Analysis of Pharmacodynamic Material Basis of Qingyan Formula Based on UPLC-Q-Orbitrap-MS and Molecular Docking
10.13422/j.cnki.syfjx.20220353
- VernacularTitle:基于UPLC-Q-Orbitrap-MS和分子对接技术的青盐方药效物质基础分析
- Author:
Zhao ZOU
1
;
Jiashan LI
2
;
Ying XU
2
;
Yibo YANG
2
;
Panyu XU
2
;
Hanqian DU
2
;
Weifeng ZHU
1
;
Na LIN
2
Author Information
1. Jiangxi University of Chinese Medicine,Nanchang 330004,China
2. Institute of Chinese Materia Medica,China Academy of Chinese Medical Sciences,Beijing 100700,China
- Publication Type:Journal Article
- Keywords:
Qingyan formula;
serum pharmacochemistry;
molecular docking;
prototype components;
fingerprint;
estrogen receptor (ER);
ultra-high performance liquid chromatography-quadrupole electrostatic field-orbital trap high resolution mass spectrometry (UPLC-Q-Orbitrap-MS)
- From:
Chinese Journal of Experimental Traditional Medical Formulae
2022;28(22):159-166
- CountryChina
- Language:Chinese
-
Abstract:
ObjectiveTo study the constituents migrating to blood of Qingyan formula by serum pharmacochemistry, and investigate the binding energy between these constituents and estrogen receptor (ER), so as to confirm the pharmacodynamic material basis of Qingyan formula in rats.
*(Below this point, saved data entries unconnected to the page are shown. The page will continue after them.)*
(* ===== verification/ServerProps.v ===== *)
(** * Reply discipline of the server

    Whatever the request, the file system and the kernel's answers, a request
    makes the server submit at most one message to the device; its header
    carries the request's unique id and the true length of the message; and no
    path panics.  The proof follows the handlers: [quiet] programs leave the
    device alone, [framed] ones end in one reply. *)

From S2P Require Import Prelude Std Codec Abi AbiStruct Lib FsTypes FileSystem.
From S2P Require Import Transport TransportProps FuseDev FuseDevProps Server.

(** A reply message: a header with the length of the whole message and the
    unique id of the request, then the payload, empty in error replies. *)
Definition reply_frame (u : Z) (msg : bytes) : Prop :=
  in_u 32 (zlen msg) /\
  exists err payload,
    msg = as_slice {| oh_len := zlen msg; oh_error := err; oh_unique := u |} ++ payload /\
    (err = 0 \/ payload = []).

(** One reply of [n] bytes was submitted. *)
Definition replied (u n : Z) (d d' : Dev) : Prop :=
  exists msg, d' = d ++ [msg] /\ reply_frame u msg /\ zlen msg = n.

(** At most one was. *)
Definition answered (u : Z) (d d' : Dev) : Prop := d' = d \/ exists n, replied u n d d'.

Section framing.
Context {F V : Type} {FS : FileSystem F} {FSO : FileSystemOk F}.
Context {VS : VolatileSlice V} {VO : VolatileSliceOk V} {DEV : FuseDevice} {DO : FuseDeviceOk}.
Context (mem : Z -> Z) (pagesize : Z).

Abbreviation srv := (prog (world F V) Error).

Definition unique_of (s : world F V) : Z := s.(w_ctx).(sc_in_header).(ih_unique).

(** The writer of a request before any reply, small enough for the [u32]
    length of a header. *)
Definition fresh_writer (w : Writer) : Prop :=
  match w with
  | WFuseDev fw => fresh fw /\ fw_capacity fw <= U32_MAX
  | WNoop => True
  end.

Definition ready (s : world F V) : Prop :=
  reader_ok s.(w_ctx).(sc_r) /\ fresh_writer s.(w_ctx).(sc_w).

(** The writer after [split_header]: room for a header, [cap2] bytes behind. *)
Definition split_ready (cap2 : Z) (s : world F V) : Prop :=
  exists fw, s.(w_ctx).(sc_w) = WFuseDev fw /\ fw.(fw_buffered) = true /\ fw.(fw_len) = 0 /\
    fw_capacity fw = size_of OutHeader /\ size_of OutHeader + cap2 <= U32_MAX.

(** The other half: [n] bytes collected, [cap2] at most. *)
Definition half_writer (cap2 : Z) (w : Writer) : Prop :=
  exists fw, w = WFuseDev fw /\ fw.(fw_buffered) = true /\ writer_ok fw /\ fw_capacity fw = cap2.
MethodUltra-high performance liquid chromatography-quadrupole electrostatic field-orbital trap high resolution mass spectrometry (UPLC-Q-Orbitrap-MS) was used to determine the constituents migrating to blood of Qingyan formula in rats by comparing the fingerprint differences of 70% ethanol extract of Qingyan formula, 70% ethanol extract of each single drug in this formula, blank serum and serum after administration of 70% ethanol extract of Qingyan formula, according to the retention time, relative molecular weight and the primary and secondary ion fragments provided by MS. Mobile phase was 0.1% formic acid aqueous solution (A)-acetonitrile(B) for gradient elution (0-5 min, 2%-20%B; 5-10 min; 20%-50%B; 10-15 min, 50%-80%B; 15-25 min, 80%-95%B; 25-26 min, 95%-2%B; 26-30 min, 2%B), the flow rate was 0.3 mL·min-1 and the injection volume was 5 μL, electrospray ionization was used with detection range of m/z 150-2 000, positive and negative ion scanning modes. Molecular docking technology was used to characterize the binding energy of constituents migrating to blood with ERα and ERβ, and to confirm the material basis of this formula. ResultAfter oral administration of Qingyan formula, 30 components were detected in serum, of which 9 were prototype components and 21 were metabolites. Nine prototype components were identified as monotropein, asperuloside, verbascoside, β-ecdysone, allantoin, deacetyl asperuloside acid, echinacoside, betaine and caffeic acid, 21 metabolites mainly included organic acids, amino acids, cholines and so on. The binding energies of the above 9 prototype components with ERα were -6.7, -8.9, -6.0, -5.7, -5.3, -4.9, -7.3, -3.3, -6.3 kcal·mol-1 (1 kcal≈4 184 J), and the binding energies of them with ERβ were -6.6, -7.2, -7.7, 8.0, -7.4, -5.5, -6.9, -3.6, -6.4 kcal·mol-1, respectively. ConclusionThese nine prototype components into blood are the active ingredients of Qingyan formula that play estrogen-like role in the body, which can provide experimental basis for the formulation of quality standards and subsequent research and development of Qingyan formula.